▶ WORK REQUEST
Your task is to restate word for word the lines of the listing below that start at the one containing "cbn [negb PR.series" and run to the end; please add nothing.

▶ DATA LISTING

(** X18.  A pull request URL that does not end in two path segments,
    [/pull/] and a number does not fail the run: with everything else in
    order the run succeeds, the presenter has been asked, and nothing is
    posted. *)
Theorem malformed_url_run_succeeds (rev key : string) (presenter : Presenter) (gh : GitHub) :
  PR.revision env toolbelt = Some rev →
  issueAPIKey (stagingContentService toolbelt) ("temporary-" +:+ rev) = Returned key →
  let o := PR.preparer_opts toolbelt (Some rev) (Some key) in
  let contentIDs := foldl (RP.record_root env toolbelt o) ∅ (RP.discovered env toolbelt) in
  (∀ root, root ∈ RP.discovered env toolbelt →
     RP.unsuccessful (RP.prepared env o root) = false) →
  (∃ root, root ∈ RP.discovered env toolbelt ∧
           RP.did_submit (RP.prepared env o root) = true) →
  revokeAPIKey (stagingContentService toolbelt) (Some key) = None →
  stagingPresenter toolbelt = Some presenter →
  (∀ root cid, contentIDs !! root = Some cid →
               ∃ paths, whereis presenter cid = Returned paths) →
  github toolbelt = Some gh →
  (¬ ∃ pre owner repo number,
       pullRequestURL toolbelt = pre +:+ owner +:+ "/" +:+ repo +:+ "/pull/" +:+ number ∧
       segment owner ∧ segment repo ∧ digits number) →
  ∃ tr,
    PR.preparePullRequest env order toolbelt =
      Some (Returned {| PR.pr_didSomething := true |}, tr) ∧
    revoked tr = [Some key] ∧
    queried tr ≡ₚ (Obj.entries contentIDs).*2 ∧
    comments tr = [] ∧
    Log LError "Unable to comment on GitHub: the pull request URL looks wrong." [] ∈ tr.
Proof.
  intros Hrev Hissue o contentIDs Hok Hsub Hrevoke Hpres Hanswers Hgh Hurl.
  unfold contentIDs, o in *. clear contentIDs o.
  set (contentIDs := foldl _ ∅ _) in *.
  destruct (run_to_presentation rev key Hrev Hissue Hok Hsub Hrevoke)
    as (st4 & Hrun & Hm4 & Hs4 & Hd4 & _ & Hr4 & Hq4 & Hc4).
  change (PR.contentIDMap st4 = Some contentIDs) in Hm4.
  destruct (getPresentedURLMap_resolved presenter st4 _ Hpres Hs4 Hm4
              (NoDup_contentIDs _))
    as (err & st5 & logs & pm & Hget & Htr5 & Hlogs & Hs5 & Hd5 & Hpm5 & _ & Hall & _).
  assert (err = None) as -> by by apply Hall.
  apply exec_pull_request_None in Hurl.
  unfold PR.preparePullRequest. rewrite Hrun, series_cons, Hget, series_cons.
  unfold PR.commentOnGitHub at 1. rewrite Hpm5, Hs5, Hgh, Hurl.
  cbn [negb PR.series mbind option_bind]. pr_simpl. rewrite Hd5, Hd4.
  eexists. split; [reflexivity|].
  destruct (log_events_projections logs Hlogs) as (_ & Hlr & Hlq & Hlc).
  destruct (queries_projections (Obj.items contentIDs)) as (Hqq & Hqr & Hqc).
  rewrite Htr5. unfold revoked, queried, comments in *.
  rewrite !omap_app, Hr4, Hq4, Hc4, Hlr, Hlq, Hlc, Hqq, Hqr, Hqc, !app_nil_r.
  split_and!; [done|by rewrite items_entries|done|].
  rewrite !elem_of_app, !elem_of_cons. tauto.
Qed.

▶ RESPONSE BOX
  cbn [negb PR.series mbind option_bind]. pr_simpl. rewrite Hd5, Hd4.
  eexists. split; [reflexivity|].
  destruct (log_events_projections logs Hlogs) as (_ & Hlr & Hlq & Hlc).
  destruct (queries_projections (Obj.items contentIDs)) as (Hqq & Hqr & Hqc).
  rewrite Htr5. unfold revoked, queried, comments in *.
  rewrite !omap_app, Hr4, Hq4, Hc4, Hlr, Hlq, Hlc, Hqq, Hqr, Hqc, !app_nil_r.
  split_and!; [done|by rewrite items_entries|done|].
  rewrite !elem_of_app, !elem_of_cons. tauto.
Qed.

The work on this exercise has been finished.